Dialing… Telcos are calling for help… India’s thriving telecom sector with over a dozen players now has 3 struggling players — Vodafone Idea, Airtel, and Jio.
As a lifeline, telcos are urging the government to reconsider the taxes on the sector. Mathew Oommen — the president of Jio — proposes the license fees should be bought down to 1% from 8%, INR 50,000 crore in USOF (Universal Service Obligation) and INR 35,000 crore of GST refunds should be utilized to aid the struggling industry.

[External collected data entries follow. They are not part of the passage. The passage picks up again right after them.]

(* ===== verification/TapeOps.v ===== *)
(** * The tape backend interface

    [libltfs/tape_ops.h]: the position record every backend call returns, the
    table of operations a backend provides (the ones the data path uses), and
    the contract those operations have to meet.  A medium is, per partition, the
    sequence of logical records written since the beginning of the partition; a
    block number is an index in that sequence.  [TapeDev] is verified against
    the contract [TapeOk], and [FileDebug] is proved to meet it. *)

From S2P Require Import Prelude Errors.
Open Scope Z_scope.

(** ** [struct tc_position] *)

Record tc_position := {
  block : Z;
  filemarks : Z;
  partition : Z;
  early_warning : bool;
  programmable_early_warning : bool
}.

Definition TAPE_BLOCK_MAX : Z := 2 ^ 64 - 1.

Definition set_block (b : Z) (p : tc_position) : tc_position :=
  {| block := b; filemarks := filemarks p; partition := partition p;
     early_warning := early_warning p;
     programmable_early_warning := programmable_early_warning p |}.

Definition set_filemarks (f : Z) (p : tc_position) : tc_position :=
  {| block := block p; filemarks := f; partition := partition p;
     early_warning := early_warning p;
     programmable_early_warning := programmable_early_warning p |}.

Definition set_partition (n : Z) (p : tc_position) : tc_position :=
  {| block := block p; filemarks := filemarks p; partition := n;
     early_warning := early_warning p;
     programmable_early_warning := programmable_early_warning p |}.

Definition set_warnings (ew pew : bool) (p : tc_position) : tc_position :=
  {| block := block p; filemarks := filemarks p; partition := partition p;
     early_warning := ew; programmable_early_warning := pew |}.

(** ** [TC_SPACE_TYPE] *)

Inductive TC_SPACE_TYPE := TC_SPACE_EOD | TC_SPACE_FM_F | TC_SPACE_FM_B | TC_SPACE_F | TC_SPACE_B.

(** ** Cartridge memory attributes *)

Definition TC_MAM_PAGE_HEADER_SIZE : Z := 5.
Definition TC_MAM_PAGE_VCR : Z := 9.
Definition TC_MAM_PAGE_VCR_SIZE : Z := 4.
Definition TC_MAM_PAGE_COHERENCY : Z := 0x080C.
Definition TC_MAM_PAGE_COHERENCY_SIZE : Z := 0x46.
Definition TC_MAM_PAGE_EWSTATE : Z := 0x1500.
Definition TC_MAM_PAGE_EWSTATE_LEN : Z := 4.
Inductive TC_FORMAT_TYPE := TC_FORMAT_DEFAULT | TC_FORMAT_PARTITION | TC_FORMAT_DEST_PART | TC_FORMAT_MAX.

Definition EOD_GOOD : Z := 0.
Definition EOD_MISSING : Z := 1.
Definition EOD_UNKNOWN : Z := 2.

Definition EWSTATE_CLEAR : Z := 0.
Definition EWSTATE_SET : Z := 1.

(** ** The media abstraction *)

Inductive tape_record :=
  | Data (bytes : list Z)
  | Filemark.

#[global] Instance tape_record_eq_dec : EqDecision tape_record.
Proof. solve_decision. Defined.

Record medium := { part0 : list tape_record; part1 : list tape_record }.

Definition part_of (m : medium) (p : Z) : list tape_record :=
  if p =? 0 then part0 m else part1 m.

Definition set_part (p : Z) (l : list tape_record) (m : medium) : medium :=
  if p =? 0 then {| part0 := l; part1 := part1 m |} else {| part0 := part0 m; part1 := l |}.

Definition record_at (m : medium) (p b : Z) : option tape_record :=
  if b <? 0 then None else part_of m p !! Z.to_nat b.

Definition eod_at (m : medium) (p : Z) : Z := Z.of_nat (length (part_of m p)).

Definition valid_part (p : Z) : Prop := p = 0 \/ p = 1.

(** Arrays of two, indexed by partition. *)
Definition sel {A} (p : Z) (a : A * A) : A := if p =? 0 then a.1 else a.2.
Definition upd {A} (p : Z) (v : A) (a : A * A) : A * A := if p =? 0 then (v, a.2) else (a.1, v).

(** Writing at block [b] drops everything from [b] on and appends the new
    records: a sequential medium cannot be overwritten in the middle. *)
Definition write_at (p b : Z) (rs : list tape_record) (m : medium) : medium :=
  set_part p (take (Z.to_nat b) (part_of m p) ++ rs) m.

(** ** [struct tape_ops]

    Each operation takes the device state and the caller's position structure,
    and returns its result code, the structure as the backend filled it, and
    the new device state.  Cartridge memory attributes are read and written by
    partition and id; they are no part of the medium. *)

Record tape_ops (D : Type) := {
  op_read : Z -> bool -> tc_position -> D -> Z * list Z * tc_position * D;
  op_write : list Z -> tc_position -> D -> Z * tc_position * D;
  op_writefm : Z -> bool -> tc_position -> D -> Z * tc_position * D;
  op_locate : tc_position -> tc_position -> D -> Z * tc_position * D;
  op_space : Z -> TC_SPACE_TYPE -> tc_position -> D -> Z * tc_position * D;
  op_readpos : tc_position -> D -> Z * tc_position * D;
  op_allow_overwrite : tc_position -> D -> Z * D;
  op_read_attribute : Z -> Z -> Z -> D -> Z * list Z;
  op_write_attribute : Z -> list Z -> D -> Z * D;
  op_get_keyalias : D -> Z * list Z * D;
  op_set_key : option (list Z) -> option (list Z) -> D -> Z * D;
  op_test_unit_ready : D -> Z * D
}.

Arguments op_read {_}. Arguments op_write {_}. Arguments op_writefm {_}.
Arguments op_locate {_}. Arguments op_space {_}. Arguments op_readpos {_}.
Arguments op_allow_overwrite {_}. Arguments op_read_attribute {_}.
Arguments op_write_attribute {_}. Arguments op_get_keyalias {_}. Arguments op_set_key {_}.
Arguments op_test_unit_ready {_}.

(** ** The contract

    [tape_at d m pos]: the device is usable, holds the medium [m], and its head
    is where [pos] says.  The laws constrain the calls that succeed; what a
    failing call leaves behind is up to the backend.  A write succeeds with any result
    that is not negative: tape_ops.h asks for 0, as the drivers of hardware return, and
    the file-backed one returns the number of bytes. *)

Class TapeOk {D : Type} (ops : tape_ops D) (tape_at : D -> medium -> tc_position -> Prop) := {
  tape_at_ok : forall d m pos, tape_at d m pos ->
    valid_part (partition pos) /\ 0 <= block pos <= eod_at m (partition pos)
    /\ eod_at m 0 < 2 ^ 63 /\ eod_at m 1 < 2 ^ 63;
  locate_ok : forall dest pos d m rc pos' d', tape_at d m pos ->
    valid_part (partition dest) -> 0 <= block dest ->
    op_locate ops dest pos d = (rc, pos', d') -> 0 <= rc ->
    rc = 0 /\ tape_at d' m pos' /\ partition pos' = partition dest
    /\ block pos' = Z.min (block dest) (eod_at m (partition dest));
  read_ok : forall count u pos d m rc buf pos' d', tape_at d m pos -> 0 <= count < 2 ^ 31 ->
    op_read ops count u pos d = (rc, buf, pos', d') -> 0 <= rc ->
    tape_at d' m pos' /\ partition pos' = partition pos
    /\ block pos' = block pos + 1 /\ rc = Z.of_nat (length buf)
    /\ match record_at m (partition pos) (block pos) with
       | Some (Data bs) => buf = take (Z.to_nat count) bs
       | Some Filemark => buf = []
       | None => False
       end;
  write_ok : forall buf pos d m rc pos' d', tape_at d m pos ->
    0 < Z.of_nat (length buf) < 2 ^ 31 -> block pos + 1 < 2 ^ 63 ->
    op_write ops buf pos d = (rc, pos', d') -> 0 <= rc ->
    partition pos' = partition pos /\ block pos' = block pos + 1
    /\ tape_at d' (write_at (partition pos) (block pos) [Data buf] m) pos';
  writefm_ok : forall n immed pos d m rc pos' d', tape_at d m pos -> 0 <= n < 256 ->
    block pos + n < 2 ^ 63 ->
    op_writefm ops n immed pos d = (rc, pos', d') -> 0 <= rc ->
    rc = 0 /\ partition pos' = partition pos /\ block pos' = block pos + n
    /\ tape_at d' (if n =? 0 then m
                   else write_at (partition pos) (block pos) (replicate (Z.to_nat n) Filemark) m) pos';
  readpos_ok : forall any pos d m rc pos' d', tape_at d m pos ->
    op_readpos ops any d = (rc, pos', d') -> 0 <= rc ->
    tape_at d' m pos' /\ partition pos' = partition pos /\ block pos' = block pos;
  allow_overwrite_ok : forall at_pos pos d m rc d', tape_at d m pos ->
    op_allow_overwrite ops at_pos d = (rc, d') -> tape_at d' m pos;
  write_attribute_ok : forall part buf pos d m rc d', tape_at d m pos ->
    op_write_attribute ops part buf d = (rc, d') -> tape_at d' m pos;
  get_keyalias_ok : forall pos d m rc ka d', tape_at d m pos ->
    op_get_keyalias ops d = (rc, ka, d') -> tape_at d' m pos;
  set_key_ok : forall ka key pos d m rc d', tape_at d m pos ->
    op_set_key ops ka key d = (rc, d') -> tape_at d' m pos
}.

(** The block after the [count]-th file mark of [l], whose first record is
    block [i]. *)
Fixpoint fwd_fm (l : list tape_record) (i count : Z) : option Z :=
  match l with
  | [] => None
  | Filemark :: l' => if count =? 1 then Some (i + 1) else fwd_fm l' (i + 1) (count - 1)
  | Data _ :: l' => fwd_fm l' (i + 1) count
  end.

(** The [count]-th file mark of [l], read towards the beginning of the tape from
    block [i]. *)
Fixpoint back_fm (l : list tape_record) (i count : Z) : option Z :=
  match l with
  | [] => None
  | Filemark :: l' => if count =? 1 then Some i else back_fm l' (i - 1) (count - 1)
  | Data _ :: l' => back_fm l' (i - 1) count
  end.

(** The part of the contract that concerns spacing over file marks. *)
Class SpaceOk {D : Type} (ops : tape_ops D) (tape_at : D -> medium -> tc_position -> Prop) := {
  space_fm_fwd_ok : forall count pos d m rc pos' d', tape_at d m pos -> 0 < count ->
    op_space ops count TC_SPACE_FM_F pos d = (rc, pos', d') -> 0 <= rc ->
    rc = 0 /\ tape_at d' m pos' /\ partition pos' = partition pos
    /\ fwd_fm (drop (Z.to_nat (block pos)) (part_of m (partition pos))) (block pos) count = Some (block pos');
  space_fm_back_ok : forall count pos d m rc pos' d', tape_at d m pos -> 0 < count -> 0 < block pos ->
    op_space ops count TC_SPACE_FM_B pos d = (rc, pos', d') -> 0 <= rc ->
    rc = 0 /\ tape_at d' m pos' /\ partition pos' = partition pos
    /\ back_fm (reverse (take (Z.to_nat (block pos)) (part_of m (partition pos)))) (block pos - 1) count
       = Some (block pos')
}.

(** A drive that finds the file marks there are. *)
Record spaces_reliably {D : Type} (ops : tape_ops D) (tape_at : D -> medium -> tc_position -> Prop) : Prop := {
  space_fwd_reliable : forall count pos d m, tape_at d m pos -> 0 < count ->
    fwd_fm (drop (Z.to_nat (block pos)) (part_of m (partition pos))) (block pos) count <> None ->
    0 <= (op_space ops count TC_SPACE_FM_F pos d).1.1;
  space_back_reliable : forall count pos d m, tape_at d m pos -> 0 < count -> 0 < block pos ->
    back_fm (reverse (take (Z.to_nat (block pos)) (part_of m (partition pos)))) (block pos - 1) count <> None ->
    0 <= (op_space ops count TC_SPACE_FM_B pos d).1.1
}.

(** The part of the contract that concerns one attribute: what is written with a
    well-formed header is read back with the size it was written with. *)
Class AttributeOk {D : Type} (ops : tape_ops D) := {
  attribute_read_back : forall part id len data d rc d',
    0 <= id < 2 ^ 16 -> Z.of_nat (length data) = len -> 0 <= len < 2 ^ 16 ->
    op_write_attribute ops part ([id / 256; id mod 256; 0; len / 256; len mod 256] ++ data) d
      = (rc, d') -> 0 <= rc ->
    op_read_attribute ops part id (len + TC_MAM_PAGE_HEADER_SIZE) d'
      = (0, [id / 256; id mod 256; 0; len / 256; len mod 256] ++ data)
}.

(** ** Lemmas on spacing *)

Lemma fwd_fm_range l i count b : fwd_fm l i count = Some b -> i < b <= i + Z.of_nat (length l).
Proof.
  revert i count. induction l as [|[bs|] l IH]; intros i count H; cbn [fwd_fm length] in *; [done| |].
  - apply IH in H. lia.
  - destruct (count =? 1); [injection H as <-; lia|]. apply IH in H. lia.
Qed.

Lemma back_fm_range l i count b : back_fm l i count = Some b -> i - Z.of_nat (length l) < b <= i.
Proof.
  revert i count. induction l as [|[bs|] l IH]; intros i count H; cbn [back_fm length] in *; [done| |].
  - apply IH in H. lia.
  - destruct (count =? 1); [injection H as <-; lia|]. apply IH in H. lia.
Qed.

(** Data records are passed. *)
Lemma fwd_fm_data blocks l i count :
  fwd_fm ((Data <$> blocks) ++ l) i count = fwd_fm l (i + Z.of_nat (length blocks)) count.
Proof.
  revert i. induction blocks as [|k blocks IH]; intros i; cbn; [f_equal; lia|]. rewrite IH. f_equal. lia.
Qed.

Lemma back_fm_data blocks l i count :
  back_fm ((Data <$> blocks) ++ l) i count = back_fm l (i - Z.of_nat (length blocks)) count.
Proof.
  revert i. induction blocks as [|k blocks IH]; intros i; cbn; [f_equal; lia|]. rewrite IH. f_equal. lia.
Qed.

(** ** Lemmas on media *)

Lemma sel_upd {A} p q (v : A) a : valid_part p -> valid_part q ->
  sel q (upd p v a) = if p =? q then v else sel q a.
Proof. intros [->| ->] [->| ->]; reflexivity. Qed.

Lemma sel_upd_other {A} p (v : A) a : valid_part p -> sel (1 - p) (upd p v a) = sel (1 - p) a.
Proof. intros [->| ->]; reflexivity. Qed.

Lemma valid_part_other p : valid_part p -> valid_part (1 - p).
Proof. intros [->| ->]; [by right|by left]. Qed.

Lemma part_of_set_part p q l m :
  valid_part p -> valid_part q ->
  part_of (set_part p l m) q = if p =? q then l else part_of m q.
Proof. intros [->| ->] [->| ->]; reflexivity. Qed.

Lemma part_of_write_at p q b rs m :
  valid_part p -> valid_part q ->
  part_of (write_at p b rs m) q =
    if p =? q then take (Z.to_nat b) (part_of m p) ++ rs else part_of m q.
Proof. intros Hp Hq. unfold write_at. by rewrite part_of_set_part. Qed.

Lemma eod_write_at p b rs m :
  valid_part p -> 0 <= b <= eod_at m p ->
  eod_at (write_at p b rs m) p = b + Z.of_nat (length rs).
Proof.
  intros Hp Hb. unfold eod_at in *. rewrite part_of_write_at, Z.eqb_refl by done.
  rewrite length_app, length_take. lia.
Qed.

Lemma eod_write_at_ne p q b rs m :
  valid_part p -> valid_part q -> p <> q -> eod_at (write_at p b rs m) q = eod_at m q.
Proof.
  intros Hp Hq Hne. unfold eod_at. rewrite part_of_write_at by done.
  by rewrite (proj2 (Z.eqb_neq p q)).
Qed.

(** The records before the block written stay what they were. *)
Lemma record_at_write_before p q b rs m i :
  valid_part p -> valid_part q -> 0 <= b <= eod_at m p -> p <> q \/ i < b ->
  record_at (write_at p b rs m) q i = record_at m q i.
Proof.
  intros Hp Hq Hb Hi. unfold record_at, eod_at in *. rewrite part_of_write_at by done.
  destruct (i <? 0) eqn:E; bool_to_prop; [done|].
  destruct (p =? q) eqn:E2; bool_to_prop; [subst q|done].
  rewrite lookup_app_l by (rewrite length_take; lia).
  apply lookup_take_lt. lia.
Qed.

Lemma record_at_write_new p b rs m i :
  valid_part p -> 0 <= b <= eod_at m p -> b <= i ->
  record_at (write_at p b rs m) p i = rs !! Z.to_nat (i - b).
Proof.
  intros Hp Hb Hi. unfold record_at, eod_at in *. rewrite part_of_write_at, Z.eqb_refl by done.
  destruct (i <? 0) eqn:E; bool_to_prop; [lia|].
  rewrite lookup_app_r by (rewrite length_take; lia).
  f_equal. rewrite length_take. lia.
Qed.

Lemma record_at_lt_eod m p b r : record_at m p b = Some r -> 0 <= b < eod_at m p.
Proof.
  unfold record_at, eod_at. destruct (b <? 0) eqn:E; bool_to_prop; [done|].
  intros H%lookup_lt_Some. lia.
Qed.

Lemma write_at_write_at p b rs1 rs2 m :
  valid_part p -> 0 <= b <= eod_at m p ->
  write_at p (b + Z.of_nat (length rs1)) rs2 (write_at p b rs1 m) = write_at p b (rs1 ++ rs2) m.
Proof.
  intros Hp Hb. unfold write_at at 1. rewrite part_of_write_at, Z.eqb_refl by done.
  unfold eod_at in Hb.
  rewrite take_ge by (rewrite length_app, length_take; lia).
  rewrite <- app_assoc.
  unfold write_at, set_part. destruct (p =? 0); reflexivity.
Qed.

More on numbers, the telecom operators in India pay nearly 7.6% of their revenue to the government for airwaves, making total transfers of nearly 29–32% transfers to the government — highest in the world! And not to forget — the spectrum auctions — high spectrum cost and the competitive market conditions — forced telcos to borrow billions of dollars.
Wait there is more… telcos pay 18% GST — amm… Well actually, users pay — given the nature of GST to be an indirect tax — meaning its tax liability can be moved to the customer.
In the meanwhile… The government says they are looking at some relief measures for the telco sector. Till that happens — telcos have raised the tariffs to sustain themselves. It looks like the only way to stay afloat.
Thinking out loud… If there is another tax cut — where will the government its revenue? Considering they aren’t going to increase the corporate tax rates amidst all the economic concerns — prospects of lowering the individual tax rates do not look positive. What do you think?